Depois da Palma de Ouro em Cannes por Titane (2021), obra transgressiva sobre corpos, género e máquinas, e também do amplamente aclamado Raw (2016), metáfora para o amadurecimento, as expectativas não podiam estar mais altas para Julia Ducournau, realizadora que ocupa um papel de destaque no movimento New French Extremity, ao lado de nomes como Gaspar Noé, Catherine Breillat ou, mais recentemente, Coralie Fargeat.
Alpha transporta-nos para os anos ’90, no auge de uma epidemia sanguínea que gradualmente transforma as pessoas em mármore. A protagonista é Alpha (Mélissa Boros), uma rapariga de 13 anos que, num gesto de rebeldia, faz uma tatuagem com a letra “A” no braço, usando uma agulha partilhada com colegas. A mãe (Golshifteh Farahani), médica que cuida de doentes desta pandemia, reage com alarme à novidade, receando que a agulha pudesse estar infetada e tivesse transmitido a doença a Alpha. No meio disto, o tio toxicodependente de Alpha, Amir (Tahar Rahim), regressa às suas vidas depois de vários anos, agora infetado com a tal doença.
As metáforas com o vírus do HIV são evidentes, aproveitando alguma da pertinência trazida pela recente pandemia de COVID. O filme centra-se tanto na discriminação sofrida pelas pessoas infetadas, numa belíssima cena na piscina em que Alpha começa a sangrar e assusta os colegas da escola, como na paranoia de poder estar contaminado, ilustrada na sequência onírica em que Alpha é esmagada pelo próprio quarto. Para lidar com esta situação, Alpha recorre à ligação com o seu tio, que passa pelo mesmo, levando a outra das melhores cenas do filme, em que ambos saem à noite ao som de Nick Cave para desfrutar da vida. Como era de esperar, o body horror não fica de fora, surgindo principalmente nos corpos deformados pela doença, particularmente numa cena que vai deixar qualquer espectador arrepiado, até os menos sensíveis.

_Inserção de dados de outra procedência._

Lemma lcr_round_trips_List (l : list Value) :
  Forall (round_trips g) l → round_trips g (VList l).
Proof.
  intros Hall.
  set (body := join (g SEPARATOR) (map (encoding g) l)).
  apply (lcr_round_trips_intro _ ARRAY (chr "[" :: body ++ [chr "]"])
           (VList (map (decoding g) l))).
  - cbn [encode].
    rewrite (for_each_map (encode g) (encoding g))
      by (eapply Forall_impl; [exact Hall|]; now intros ? (? & _)).
    cbn [mbind outcome_bind]. now rewrite (glyph_single g HG ARRAY).
  - intros fuel rest Hrest Hfuel. cbn [length] in Hfuel.
    rewrite length_app in Hfuel. cbn [length] in Hfuel.
    destruct fuel as [|fuel]; [lia|].
    cbn [app _parse_value]. dispatch. decide_eqc. cbv iota.
    rewrite <- app_assoc. cbn [app]. subst body.
    now rewrite lcr_parse_array_elements by (assumption || lia).
  - apply py_eq_list. eapply Forall_impl; [exact Hall|]. now intros ? (_ & _ & _ & ?).
Qed.

(** *** Objects *)

Lemma lcr_read_string_key (k rest : str) :
  key_text k → _read_string (quote :: k ++ quote :: rest) = Ok (k, rest).
Proof.
  intros [Hq Hb]. cbn [_read_string]. change (quote =? quote)%N with true. cbv iota.
  rewrite <- (replace_char_absent quote [backslash; quote] k Hq) at 1.
  now rewrite _read_string_loop_escaped by exact Hb.
Qed.

Lemma lcr_parse_object_item (fuel : nat) (kv : str * Value) (tail : str)
    (result : list (str * Value)) :
  key_text kv.1 → round_trips g kv.2 → follows g tail →
  (2 * length (encoding g kv.2) + 1 ≤ fuel)%nat →
  _parse_object g (S fuel) (object_part g kv ++ tail) result
  = _parse_object g fuel (skip_separator g tail)
      (dict_set result kv.1 (decoding g kv.2)).
Proof.
  intros Hk (_ & _ & Hv & _) Htail Hfuel. unfold object_part.
  rewrite !(glyph_single g HG). cbn [app]. rewrite <- !app_assoc. cbn [app].
  cbn [_parse_object]. rewrite glyph_not_ascii by reflexivity. dispatch.
  cbn [negb]. rewrite lcr_read_string_key by exact Hk.
  cbn [mbind outcome_bind]. dispatch.
  fold (_parse_value g) (_parse_object g).
  rewrite Hv by assumption. reflexivity.
Qed.

Lemma lcr_parse_object_items (d : list (str * Value)) :
  Forall (λ kv, key_text kv.1 ∧ round_trips g kv.2) d →
  ∀ result fuel rest,
    (2 * length (join (g SEPARATOR) (map (object_part g) d)) + 2 ≤ fuel)%nat →
    _parse_object g fuel
      (join (g SEPARATOR) (map (object_part g) d) ++ chr "}" :: rest) result
    = Ok (VDict (foldl (λ r kv, dict_set r kv.1 (decoding g kv.2)) result d), rest).
Proof.
  induction 1 as [|kv d [Hk Hv] Hd IH]; intros result fuel rest Hfuel.
  - destruct fuel as [|fuel]; [lia|].
    cbn [map join app _parse_object]. now decide_eqc.
  - assert (Hjoin : ∃ tail,
      join (g SEPARATOR) (map (object_part g) (kv :: d)) ++ chr "}" :: rest
      = object_part g kv ++ tail
      ∧ follows g tail
      ∧ skip_separator g tail
        = join (g SEPARATOR) (map (object_part g) d) ++ chr "}" :: rest
      ∧ (length (join (g SEPARATOR) (map (object_part g) d))
         + length (object_part g kv)
         ≤ length (join (g SEPARATOR) (map (object_part g) (kv :: d))))%nat).
    { destruct d as [|kv' d].
      - exists (chr "}" :: rest). cbn [map join app].
        split; [reflexivity|]. split; [apply follows_brace|].
        split; [now apply skip_separator_ascii|cbn [length]; lia].
      - exists (glyph_code g SEPARATOR
                :: join (g SEPARATOR) (map (object_part g) (kv' :: d)) ++ chr "}" :: rest).
        change (map (object_part g) (kv :: kv' :: d))
          with (object_part g kv :: map (object_part g) (kv' :: d)).
        change (join (g SEPARATOR) (object_part g kv :: map (object_part g) (kv' :: d)))
          with (object_part g kv ++ g SEPARATOR
                ++ join (g SEPARATOR) (map (object_part g) (kv' :: d))).
        rewrite (glyph_single g HG SEPARATOR), <- !app_assoc.
        split; [reflexivity|]. split; [apply (follows_glyph g HG)|].
        split; [apply skip_separator_glyph|].
        rewrite !length_app. cbn [length]. lia. }
    destruct Hjoin as (tail & -> & Htail & Hskip & Hlen).
    assert (length (encoding g kv.2) < length (object_part g kv))%nat.
    { unfold object_part. rewrite !(glyph_single g HG), !length_app.
      cbn [length]. rewrite !length_app. cbn [length]. lia. }
    destruct fuel as [|fuel]; [lia|].
    rewrite lcr_parse_object_item by (assumption || lia).
    rewrite Hskip. cbn [foldl]. apply IH. lia.
Qed.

As atuações são o ponto mais sólido do filme: a novata Mélissa Boros impressiona pela entrega e pela forma como se relaciona com as restantes personagens, Golshifteh Farahani ancora a narrativa com uma empatia cansada e intensidade emocional, assustada com o risco de perder a filha e o irmão, e Tahar Rahim, após uma impressionante perda de peso, transmite não só o vício e o sofrimento causado pela doença, mas também uma vulnerabilidade profundamente ligada à sua resignação. Cinematograficamente, o suspeito do costume, Ruben Impens, brilha nas cenas mais impactantes já referidas, com efeitos especiais e maquilhagem sólidos para acentuar o body horror. As escolhas musicais são um pouco questionáveis, com um needle drop de Tame Impala a surgir num momento inoportuno.

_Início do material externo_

(** * esbuild-css-modules-plugin: the load pipeline, the compiler adapter
      and the post-build injection step of [lib/plugin.js]

    The development embeds [lib/plugin.js] shallowly.

    - JavaScript strings are [string]; a character stands for one code
      unit below 256, and [Array.prototype.sort] without a comparator is
      the lexicographic order on code units ([String.le]).
    - A plain JavaScript object is the list of its own enumerable
      properties in enumeration order ([JsObject]).
    - Asynchronous functions are computations in a state-and-exception
      monad [M] over a [World]: the files on disk, the build cache of the
      build context and a ghost trace of the calls that the properties
      below count.  [await] is sequencing, a rejected promise is [Throw].
    - Everything [plugin.js] imports from outside the repository (node's
      [path], [crypto], the bundler, the CSS transform, lodash) is taken
      as an operation of an interface ([NodePath], [Externals]); the
      helpers of [lib/utils.js] and [lib/cache.js], which are not part of
      the available sources, are modelled from the specification and are
      marked as such.
    - Calls of the logger only print diagnostics and are left out.
    - The older implementation of the plugin, which has neither the cache
      nor the injection step, is embedded on its own in module [Legacy]. *)

From Stdlib Require Import String Ascii List ZArith Lia Bool.
From stdpp Require Import base option strings list gmap sorting.

Local Open Scope string_scope.
Local Open Scope list_scope.

(** ** JavaScript strings *)

Module Js.

Definition code (c : ascii) : N := N_of_ascii c.

Definition is_alnum (c : ascii) : bool :=
  let n := code c in
  ((48 <=? n) && (n <=? 57) || (65 <=? n) && (n <=? 90) ||
   (97 <=? n) && (n <=? 122))%N.

(** White space and line terminators among the code units below 256,
    as removed by [String.prototype.trim]. *)
Definition is_white (c : ascii) : bool :=
  let n := code c in
  ((9 <=? n) && (n <=? 13) || (n =? 32) || (n =? 160))%N.

(** Line terminators, the characters [.] does not match in a regular
    expression. *)
Definition is_line_terminator (c : ascii) : bool :=
  let n := code c in ((n =? 10) || (n =? 13))%N.

Fixpoint map_chars (f : ascii → ascii) (s : string) : string :=
  match s with
  | EmptyString => EmptyString
  | String c s' => String (f c) (map_chars f s')
  end.

Fixpoint filter_chars (p : ascii → bool) (s : string) : string :=
  match s with
  | EmptyString => EmptyString
  | String c s' =>
      if p c then String c (filter_chars p s') else filter_chars p s'
  end.

Fixpoint existsb_chars (p : ascii → bool) (s : string) : bool :=
  match s with
  | EmptyString => false
  | String c s' => p c || existsb_chars p s'
  end.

Para além de abordar o impacto de uma pandemia mortal, o vício em drogas e até a questão da eutanásia, o filme assume também a forma de uma história de fantasmas, onde as personagens parecem assombradas pelos vestígios dos mortos, o luto e pelos traumas que deixaram. Isto manifesta-se especialmente na dualidade entre espaços temporais: o filme alterna entre momentos em que Alpha tem 5 anos e outros em que tem 13, mas com diferenças subtis entre ambos e até interligações, tornando difícil distinguir o que é real do que não é, um surrealismo que remete para o conterrâneo de Ducournau, Leos Carax.
A certa altura, o filme muda de tom e tudo se torna bastante confuso, e se um filme precisa de ser revisto para ser compreendido, normalmente não é bom sinal. Ainda assim, se aceitarmos não perceber tudo e simplesmente nos deixarmos levar pela experiência, o resultado funciona surpreendentemente bem. Ducournau assumiu este projeto como o seu trabalho mais profundo e pessoal (mais uma vez, as comparações a Carax são inevitáveis), e isso é claramente palpável. O body horror não é utilizado apenas para chocar, mas para nos fazer sentir a dor das personagens. As relações familiares, tão presentes nas suas obras anteriores, surgem aqui com ainda maior intensidade, tal como o retrato coming of age.
Alpha é um filme imperfeito, com uma narrativa algo confusa e por vezes desconexa, que nem sempre consegue desenvolver todos os seus temas com a profundidade que merecem. Mas a intensidade emocional e a sinceridade da obra mais pessoal da realizadora dificilmente deixarão alguém indiferente.